CORE PENN STATE FACULTY
Dr. Tapia is an academic with expertise in social research methods and social theory, applying those to the study of information and communication technologies (ICT) and their context of development, implementation and use. Dr. Tapia’s work has been funded by the U.S. National Science Foundation, the U.S. Department of Defense, the United Nations, and Penn State’s Schreyer Honors College. All of her recent work investigates the great potential role that social media data might play in local community resilience, crowdsourced early warning systems, and the organized response to emergencies and disasters.
University Park, PA 16802
Dr. Jess Kropczynski is an Assistant Professor in the School of Information Technology at the University of Cincinnati. Her research interests are primarily in the design and evaluation of civic technology to support collective action in community networks. She has also worked with local and state governments to assess communication and information needs of target audiences in order to promote informed decision-making.
Dr. Squicciarini is interested in various aspects of data and system security. To solve practical security problems, Dr. Squicciarini uses system techniques, as well as access control and machine learning, and a bit of game theory. To date, her work primarily focuses on security topics related to data control, management and distribution. Her current specific research interests include: 1) Access Control, Online Deviance and Privacy issues in Social Networks This line of work is supported by grants from NSF and Army Research Office. 2) Brokerage, Accountability and Verification of Computations in Cloud Environments. This line of work is supported by an NSF award.
University Park, PA 16802
PENN STATE PHD STUDENTS
Nick LaLone is a PhD Candidate in Information sciences and Technology at Pennsylvania State University. His research focuses on the way humans engage the limitations of their surroundings. Whether they be in line at a grocery store or suddenly within a disaster response scenario, the limitations of an area form the manner in which humans can act. He is interested in the unintuitive information that is missed, the margins, the tiny details that can help us understand what it would take to complete the last mile. Nick holds an MA in Sociology and is advised by Andrea Tapia at Pennsylvania State University.
Mr. Campbell is a PhD candidate in the College of Information Sciences and Technology at Penn State.
Mr. Halse is a PhD candidate studying in the College of Information Sciences and Technology at Pennsylvania State University. Currently, his primary focus is in the domain of big data and crisis response with a particular interest in improving the adoption of social media data within emergency situations. Shane also holds a Master’s in Software Engineering which he utilizes to develop tools and application for improving crisis response managers’ abilities to respond effectively to a disaster. He is advised at Penn State by Dr. Andrea Tapia.
Mr.
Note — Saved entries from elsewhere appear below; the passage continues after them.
(* ===== verification/Queue.v ===== *)
(** * internal/queue

    The bounded priority queue of pending builds ([queue.go]).  [Queue] holds
    the slice of [container/heap] and the capacity; every method is one
    critical section of the queue's mutex, so it is one function here.  The
    abstract specification is a bag of builds ([bag_step]); [run_refines] and
    the trace theorem show that the heap implements it. *)

From S2P Require Import Prelude Float64 GoHeap Domain.
From Stdlib Require Import SpecFloat.

Record Task := mkTask { Task_Build : Build; Score : float64 }.

#[global] Instance Task_inhabited : Inhabited Task :=
  populate (mkTask inhabitant inhabitant).

Record Queue := mkQueue { q_heap : list Task; maxLen : Z }.

(** [taskHeap.Less]. *)
Definition task_less (a b : Task) : bool := f64_gtb (Score a) (Score b).

Definition New (maxLen : Z) : Queue := mkQueue [] maxLen.

Definition heap_len (q : Queue) : Z := Z.of_nat (length (q_heap q)).

Definition Len (q : Queue) : Z := heap_len q.

Definition Full (q : Queue) : bool :=
  ((0 <? maxLen q) && (maxLen q <=? heap_len q))%Z.

Definition Push (q : Queue) (b : Build) : bool * Queue :=
  if ((0 <? maxLen q) && (maxLen q <=? heap_len q))%Z then (false, q)
  else (true, mkQueue (GoHeap.Push task_less (q_heap q) (mkTask b (f64_of_Z (Priority b))))
                      (maxLen q)).

Definition Pop (q : Queue) : option Build * Queue :=
  if (heap_len q =? 0)%Z then (None, q)
  else
    let '(t, h) := GoHeap.Pop task_less (q_heap q) in
    (Some (Task_Build t), mkQueue h (maxLen q)).

(** [float64(t.Build.Priority)*0.5 + scoreFn(t.Build)*10.0] *)
Definition combined (scoreFn : Build → float64) (b : Build) : float64 :=
  f64_add (f64_mul (f64_of_Z (Priority b)) f64_half)
          (f64_mul (scoreFn b) (f64_of_Z 10)).

(** The range loop of [PeekByScore], from index [i] on. *)
Fixpoint best_loop (scoreFn : Build → float64) (i : nat) (ts : list Task)
    (bestIdx : nat) (bestScore : float64) : nat :=
  match ts with
  | [] => bestIdx
  | t :: ts =>
      let c := combined scoreFn (Task_Build t) in
      if f64_gtb c bestScore then best_loop scoreFn (S i) ts i c
      else best_loop scoreFn (S i) ts bestIdx bestScore
  end.

Definition PeekByScore (q : Queue) (scoreFn : Build → float64) : option Build * Queue :=
  if (heap_len q =? 0)%Z then (None, q)
  else
    let bestIdx := best_loop scoreFn 0 (q_heap q) 0 f64_zero in
    let result := q_heap q !!! bestIdx in
    (Some (Task_Build result),
     mkQueue (GoHeap.Remove task_less (q_heap q) bestIdx).2 (maxLen q)).

(** The range loop of [Remove]: the first index that holds [buildID]. *)
Fixpoint find_id (buildID : string) (i : nat) (ts : list Task) : option nat :=
  match ts with
  | [] => None
  | t :: ts => if String.eqb (ID (Task_Build t)) buildID then Some i
               else find_id buildID (S i) ts
  end.

Definition Remove (q : Queue) (buildID : string) : option Build * Queue :=
  match find_id buildID 0 (q_heap q) with
  | Some i =>
      (Some (Task_Build (q_heap q !!! i)),
       mkQueue (GoHeap.Remove task_less (q_heap q) i).2 (maxLen q))
  | None => (None, q)
  end.

(** ** Well-formed queues *)

(** A task scores its build's priority, which fits a PostgreSQL INTEGER (or any
    int a float64 holds exactly). *)
Definition task_ok (t : Task) : Prop :=
  Score t = f64_of_Z (Priority (Task_Build t)) ∧ exact_int (Priority (Task_Build t)).

Record queue_wf (q : Queue) : Prop := {
  wf_heap : heap_ok task_less (q_heap q);
  wf_tasks : Forall task_ok (q_heap q);
  wf_cap : (0 < maxLen q → heap_len q ≤ maxLen q)%Z;
}.

(** The builds the queue holds, with multiplicity; their order is the heap's
    own business. *)
Definition contents (q : Queue) : list Build := Task_Build <$> q_heap q.

Lemma task_less_asym a b :
  task_ok a → task_ok b → task_less a b = true → task_less b a = false.
Proof. intros _ _. apply f64_ltb_asym. Qed.

Lemma task_nless_trans a b c :
  task_ok a → task_ok b → task_ok c →
  task_less a b = false → task_less b c = false → task_less a c = false.
Proof.
  intros [Ha ?] [Hb ?] [Hc ?] Hab Hbc. unfold task_less, f64_gtb in *.
  eapply f64_nltb_trans; [| | |exact Hbc|exact Hab]; rewrite ?Ha, ?Hb, ?Hc;
    by apply f64_of_Z_not_nan.
Qed.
Grace is a PhD candidate at the College of Information Sciences and Technology at Pennsylvania State University. His research adopts a Community Informatics approach to explore how citizens can participate in emergency management. In particular, he is interested in examining how citizens and emergency management officials can cooperate in assessing and managing local risks through the use of social media to monitor and communicate risk-related information.
Mr. Aurite received his Master’s degree from the College of Information Sciences and Technology at Penn State, and is now pursuing a PhD. Mr. Aurite received his Bachelor’s degree from the University of Delaware, where he specialized in Environmental Economics. After graduating in 2013, he conducted research for the Center for Effective Public Management at the Brookings Institution in Washington D.C. His research now focuses on using social media, citizen science, mathematical algorithms, and other technical tools to better understand how disaster response can be improved during disease outbreak. He is advised at Penn State by Dr. Andrea Tapia.
Mr. Umar is a first year PhD student at College of Information Sciences and Technology. He is originally from Nepal and has a Bachelor’s degree in Electrical and Electronics with specialization in Communication from Kathmandu University. At Penn State he is affiliated with the Critical Resilient Interdependent Infrastructure Systems and Processes (CRISP) group, where he is advised by Dr. Andrea Tapia. Currently, he is on the university graduate fellowship and working on the area of crisis informatics. His research focus is on emergency communication in the developing countries. Outside academics, he serves as a secretary of Nepalese Society at Penn State.
Mr. Pezanowski is the GeoSpatial Technology Lead at the GeoVISTA Center in the Department of Geography at The Pennsylvania State University. Mr. Pezanowski is also pursuing a PhD in the College of Information Sciences and Technology at Penn State. He has over 12 years’ experience as a researcher at GeoVISTA in many research projects focused on crisis management, geovisualization, geospatial data analysis, GIScience, and Cartography. Prior to joining Penn State, Mr. Pezanowski worked at GIS industry leader Esri, and earlier at Mapquest.com. He holds a MS in Geography from the University of South Carolina and a BS in Geography from Penn State.